Im looking to set up my first african cichlid tank and would like some ideas. all I have so far is a 70 gallon tank. Id like some ideas mainly on substrate/decor and filtration. I really like the texas holey rock look but it seems a little pricey any ideas would be great. thanks


----------



## LTruex

*welcome w-smiles ealerp, and African Cichilds are a well documented fish that like alkalinity conditions...so coral, gravel, and or clam shells are ideal items for decoration since they push ph higher than most. Your after a ph between pushing the ph of 8ish since that finds comfort with most of the lake fishes, and your temp should fall between 74~82 degrees...from what I have read you must use a special salt to promote color display...you must research your needs. Generally they should be easy to have in United States for here the water in most areas is hard, and higher ph...but there are soft spots so you must determine your existing water conditions of your area to determine how much you must struggle to keep the right conditions. 
Good luck with your fish choice. Larry


----------



## jrman83

What is your tap ph? This can drive the type of substrate you use.


----------



## rift lake

what type of AC are you thinking of I know most Lake Malawi cichlids get rather large. I have a few tanks with Lake Tanganyika cichlids and most only get to around 4ins in length 
I use both sand and crushed coral (sand for the color and some species breed in sand and crushed coral for the PH) for most of the decorations I use rock work and silk plants.Hope you enjoy the ciclids as I have found African Cichlids are quite entertaining to watch and sone have great colors


----------



## ealerp

my tap water ph is 6.8


----------



## ealerp

I was thinking lake malawi cichlids. I really like them and there the most readily available at my lfs


----------



## rift lake

use crushed coral in your substrate it will come up in a day or two


----------



## Alion25

My African Cichlids tend to want to hide and have territories. I would recommend getting several things in which your ACs can hide and call their own.


----------



## cheffner

My suggestions for decoration would be crushed coral for the bottom
As for bigger decorations, african cichlids love caves.
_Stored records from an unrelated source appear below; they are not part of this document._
(** * Smartdairy: the aggregation and reporting logic of [app.py]

    A shallow embedding of the parts of the Flask application that compute
    derived values: the dashboard (monthly cost rollup, salary due list,
    low-milk alerts, milk totals), the salary report, the per-animal milk
    summary, and user registration.

    Conventions of the embedding:
    - database tables are lists of rows in row-id order; a query is a
      filter, a projection or an aggregate over such a list;
    - SQL [Integer] columns and Python [int]s are [Z]; a nullable column is
      an [option];
    - SQL [Float] columns and Python [float]s are binary64 values
      ([PrimFloat.float]); the Python [int] 0 that [x or 0] produces is the
      float zero it is converted to by the next arithmetic operation; the
      aggregates [sum] and [avg] of the database engine add the values of a
      group one after the other, in row order;
    - [date.today()] is an argument [today] of every handler that reads the
      clock (the dashboard reads it once per block; one value stands for
      all its reads);
    - a date is a triple of integers; the bounds [MINYEAR] and [MAXYEAR] of
      the [datetime] library are not part of the embedding. *)

From Stdlib Require Import ZArith List Bool String Ascii Lia Permutation Sorted.
From Stdlib Require Import Floats.
Import ListNotations.

Local Open Scope string_scope.
Local Open Scope list_scope.
Local Open Scope Z_scope.
Set Warnings "-inexact-float".
(** X17.  The grading cell asks the model once, with two messages, the
    system prompt and the user content built from the criteria and the
    transcript, and has no handler of its own: an exception of the model
    call comes out as it is, a reply comes out as its validation, a grade
    or the validation error, and the world is the one the model call
    left. *)
Theorem eval_result_outcomes {World : Type}
    (criteria_eval_llm :
       list (gmap string pyval) → M World (gmap string pyval))
    (coerce : LLMJudge.annotation → pyval → option pyval)
    (prompt success_criteria all_messages_str : string) (w : World) :
  ∃ system user : gmap string pyval,
    system !! "role" = Some (PStr "system")
    ∧ system !! "content" = Some (PStr prompt)
    ∧ user !! "role" = Some (PStr "user")
    ∧ user !! "content"
      = Some (PStr (LLMJudge.user_content success_criteria all_messages_str))
    ∧ (∀ e w', criteria_eval_llm [system; user] w = (Raise e, w') →
         LLMJudge.eval_result criteria_eval_llm coerce prompt
           success_criteria all_messages_str w = (Raise e, w'))
    ∧ (∀ reply w', criteria_eval_llm [system; user] w = (Ok reply, w') →
         LLMJudge.eval_result criteria_eval_llm coerce prompt
           success_criteria all_messages_str w
         = (LLMJudge.model_validate coerce reply, w')).
Proof.
  unfold LLMJudge.eval_result, LLMJudge.criteria_eval_structured_llm, bind,
    lift.
  eexists _, _. split; [|split; [|split; [|split; [|split]]]].
  5:{ intros e w' Hcall. rewrite Hcall. reflexivity. }
  5:{ intros reply w' Hcall. rewrite Hcall. reflexivity. }
  all: reflexivity.
Qed.

Lemma eval_result_outcomes_witness :
  LLMJudge.eval_result (fun _ => ret {[ "grade" := PStr "yes" ]})
    LLMJudge.strict "You are evaluating an email assistant."
    "Acknowledge the question." "transcript" tt
  = (Raise ValidationError, tt).
Proof.
  destruct (eval_result_outcomes (fun _ => ret {[ "grade" := PStr "yes" ]})
              LLMJudge.strict "You are evaluating an email assistant."
              "Acknowledge the question." "transcript" tt)
    as (system & user & _ & _ & _ & _ & _ & Hreply).
  rewrite (Hreply {[ "grade" := PStr "yes" ]} tt) by reflexivity.
  vm_compute. reflexivity.
Defined.

Lemma expected_calls_count_as_a_set_witness :
  ToolCalls.verdict_of
    (fst (scripted_test names_verbatim
            (transcript_calling ["write_email"; "done"])
            ["Done"; "write_email"; "DONE"]))
  = ToolCalls.Passed.
Proof.
  apply (expected_calls_count_as_a_set
           (scripted_agent (transcript_calling ["write_email"; "done"]))
           names_verbatim (fun _ => Ok "transcript") (fun _ => "email")
           (PDict no_action_email)
           ["Done"; "write_email"; "DONE"] ["write_email"; "done"]
           fresh_run
           {[ "messages" := transcript_calling ["write_email"; "done"] ]} tt
           (transcript_calling ["write_email"; "done"])
           ["write_email"; "done"] "transcript").
  - repeat split; reflexivity.
  - intros name. simpl. rewrite !elem_of_cons, !elem_of_nil. tauto.
  - vm_compute. reflexivity.
Defined.
Lemma settledInv_invoke confirms d receiverAddress gid amount :
  settledInv d → settledInv (dispatchStep confirms d (Invoke receiverAddress gid amount)).
Proof.
  intros (Hpend & Hnodup & Hsent & Hdone & Hknown).
  cbn [dispatchStep]. unfold sendCardsReward.
  destruct (validPublicKey receiverAddress); cbn [negb]; [|by destruct d].
  case_bool_decide as Hkey; [by destruct d|].
  apply eq_None_not_Some in Hkey.
  set (key := transactionKey receiverAddress gid) in *.
  assert (∀ t, t ∈ d_inflight d → sendKey t ≠ key) as Hfresh.
  { intros t Ht Heq. eapply Forall_forall in Hpend; [|exact Ht].
    rewrite Heq in Hpend. congruence. }
  unfold settledInv. cbn [d_ledger d_inflight].
  split; [|split; [|split; [|split]]].
  - apply Forall_app. split.
    + apply Forall_forall. intros t Ht. cbn.
      rewrite lookup_insert_ne by (by intros E; apply (Hfresh t Ht)).
      eapply Forall_forall in Hpend; eauto.
    + apply Forall_singleton. cbn. unfold sendKey; cbn. fold key.
      apply lookup_insert_eq.
  - rewrite fmap_app. apply NoDup_app. split; [exact Hnodup|]. split.
    + intros k Hk Hin. apply list_elem_of_fmap in Hk as (t & -> & Ht).
      cbn in Hin. apply list_elem_of_singleton in Hin. by apply (Hfresh t Ht).
    + apply NoDup_singleton.
  - apply Forall_app. split.
    + eapply Forall_impl; [exact Hsent|]. intros t Ht. by rewrite sentFor_setStatus.
    + apply Forall_singleton. rewrite sentFor_setStatus. cbn [snd_phase].
      rewrite decide_True by done. by apply sentFor_unknown.
  - intros k Hk. rewrite sentFor_setStatus. apply Hdone.
    cbn in Hk. destruct (decide (key = k)) as [<-|Hne].
    + by rewrite lookup_insert_eq in Hk.
    + by rewrite lookup_insert_ne in Hk.
  - cbn [gateway setStatus]. eapply Forall_impl; [exact Hknown|]. intros sub Hsub.
    by apply (is_Some_setStatus key pending (d_ledger d)).
Qed.

Lemma others_have_other_keys (l : list Send) i t :
  l !! i = Some t → NoDup (sendKey <$> l) →
  Forall (λ t', sendKey t' ≠ sendKey t) (delete i l).
Proof.
  intros Hi Hnd. rewrite delete_take_drop.
  rewrite <- (take_drop_middle l i t Hi), fmap_app, fmap_cons in Hnd.
  apply NoDup_app in Hnd as (_ & Hleft & Hright).
  apply NoDup_cons in Hright as [Hright _].
  apply Forall_app. split; apply Forall_forall; intros t' Ht' Heq.
  - apply (Hleft (sendKey t')); [apply list_elem_of_fmap; eauto|].
    rewrite Heq. left.
  - apply Hright. rewrite <- Heq. apply list_elem_of_fmap; eauto.
Qed.

Lemma Forall_insert_delete {A} (P : A → Prop) (l : list A) i x :
  (i < length l)%nat → P x → Forall P (delete i l) → Forall P (<[i:=x]> l).
Proof.
  intros Hi Hx. rewrite delete_take_drop, insert_take_drop by done.
  rewrite !Forall_app. intros [? ?]. repeat split; try done. by constructor.
Qed.
Lemma slice_set_middle {A} (ys : list A) (x z : A) (m : nat) :
  slice_set (ys ++ replicate (S m) z) (length ys) x =
  Ok ((ys ++ [x]) ++ replicate m z).
Proof.
  unfold slice_set. rewrite length_app, length_replicate.
  destruct (decide _) as [_|Hge]; [|lia].
  f_equal. rewrite insert_app_r_alt by lia.
  replace (length ys - length ys) with 0 by lia.
  simpl. by rewrite <-app_assoc.
Qed.

(** The loops of conversion.go: a slice made with [make] and filled
    index by index holds, when the loop is over, the images of the
    elements in order; the loop panics where the first image does. *)
Lemma for_range_fill_prefix {A B} (f : A → result B) (s : list A) (z : B)
    (k : nat) :
  k ≤ length s →
  for_range k (λ acc i,
      result_bind (slice_get s i) (λ x,
      result_bind (f x) (λ y, slice_set acc i y)))
    (replicate (length s) z) =
  result_bind (result_map f (take k s)) (λ ys,
    Ok (ys ++ replicate (length s - k) z)).
Proof.
  unfold for_range. induction k as [|k IH]; intros Hk.
  - simpl. by rewrite Nat.sub_0_r.
  - rewrite seq_S, foldl_app. simpl. rewrite IH by lia.
    destruct (lookup_lt_is_Some_2 s k) as [x Hx]; [lia|].
    rewrite (take_S_r _ _ _ Hx), result_map_snoc.
    destruct (result_map f (take k s)) as [ys|] eqn:Hys; simpl; [|done].
    unfold slice_get. rewrite Hx. simpl.
    destruct (f x) as [y|]; simpl; [|done].
    apply result_map_length in Hys. rewrite length_take in Hys.
    assert (k = length ys) as -> by lia.
    replace (length s - length ys) with (S (length s - S (length ys))) by lia.
    apply slice_set_middle.
Qed.

Lemma for_range_fill {A B} (f : A → result B) (s : list A) (z : B) :
  for_range (length s) (λ acc i,
      result_bind (slice_get s i) (λ x,
      result_bind (f x) (λ y, slice_set acc i y)))
    (replicate (length s) z) =
  result_map f s.
Proof.
  rewrite for_range_fill_prefix by lia.
  rewrite firstn_all, Nat.sub_diag.
  destruct (result_map f s); simpl; [|done]. by rewrite app_nil_r.
Qed.

Lemma SliceOfPeerIDToSliceOfNodeID_map (peers : list peer_ID) :
  SliceOfPeerIDToSliceOfNodeID peers = Ok (NodeID_PeerID <$> peers).
Proof.
  unfold SliceOfPeerIDToSliceOfNodeID.
  rewrite <-(result_map_Ok NodeID_PeerID peers).
  apply (for_range_fill (λ p, Ok (NodeID_PeerID p))).
Qed.

Lemma for_range_ext {A} (n : nat) (body1 body2 : A → nat → result A)
    (acc : A) :
  (∀ a i, body1 a i = body2 a i) →
  for_range n body1 acc = for_range n body2 acc.
Proof.
  intros Hbody. unfold for_range.
  generalize (Ok acc) as r. generalize (seq 0 n) as l.
  induction l as [|i l IH]; intros r; simpl; [done|].
  rewrite <-IH. f_equal. destruct r; simpl; [|done]. apply Hbody.
Qed.

Lemma SliceOfNodeInfoToSliceOfAddrInfo_map (infos : list NodeInfo) :
  SliceOfNodeInfoToSliceOfAddrInfo infos = result_map NodeInfoToAddrInfo infos.
Proof.
  unfold SliceOfNodeInfoToSliceOfAddrInfo.
  rewrite <-(for_range_fill NodeInfoToAddrInfo infos AddrInfo_zero).
  apply for_range_ext. intros peers i.
  destruct (slice_get infos i) as [info|]; simpl; [|done].
  unfold NodeInfoToAddrInfo. by destruct (assert_PeerID _).
Qed.

Lemma result_map_lookup {A B} (f : A → result B) (s : list A) ys i :
  result_map f s = Ok ys → Ok <$> ys !! i = f <$> s !! i.
Proof.
  revert ys i. induction s as [|a s IH]; simpl; intros ys i.
  - by intros [= <-].
  - destruct (f a) as [b|] eqn:Hb; simpl; [|done].
    destruct (result_map f s) as [ys'|]; simpl; [|done].
    intros [= <-]. destruct i as [|i]; simpl; [by rewrite Hb|].
    by apply IH.
Qed.

Lemma result_map_Panic_elem {A B} (f : A → result B) (s : list A) v :
  result_map f s = Panic v → ∃ x, x ∈ s ∧ f x = Panic v.
Proof.
  induction s as [|a s IH]; simpl; [done|].
  destruct (f a) as [b|v'] eqn:Hfa; simpl.
  - destruct (result_map f s) as [ys|v'']; simpl; [done|].
    intros [= ->]. destruct IH as (x & Hx & Hfx); [done|].
    exists x. split; [by right|done].
  - intros [= ->]. exists a. split; [by left|done].
Qed.

Lemma result_map_some_Panic {A B} (f : A → result B) (s : list A) x v :
  x ∈ s → f x = Panic v → ∃ v', result_map f s = Panic v'.
Proof.
  intros Hx Hfx. destruct (result_map f s) as [ys|v'] eqn:Hmap; [|by eexists].
  apply list_elem_of_lookup in Hx as [i Hi].
  pose proof (result_map_lookup f s ys i Hmap) as Hlook.
  rewrite Hi in Hlook. simpl in Hlook. rewrite Hfx in Hlook.
  by destruct (ys !! i).
Qed.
What i have found that worked great was lace rock and other rocks and just stack them up. Some have pre drilled holes in them which is great because it allows for a tunnel for them to swim through. They also have some freshwater coral as well. Best of luck!


----------



## rift lake

watch out they will move sand and built trenches under lots of dacor


----------



## Jim Albright

I have over 25 different types of cichlids in my 125g and honestly these guys/gals dont hide from nobody...When I get close to the tank they all gather around...not shy at all...I do have many caves and holes that they can escape too if needed as well...Just put in a refugium underneath and added the marineland c-530 filter which I love! Good Luck...


----------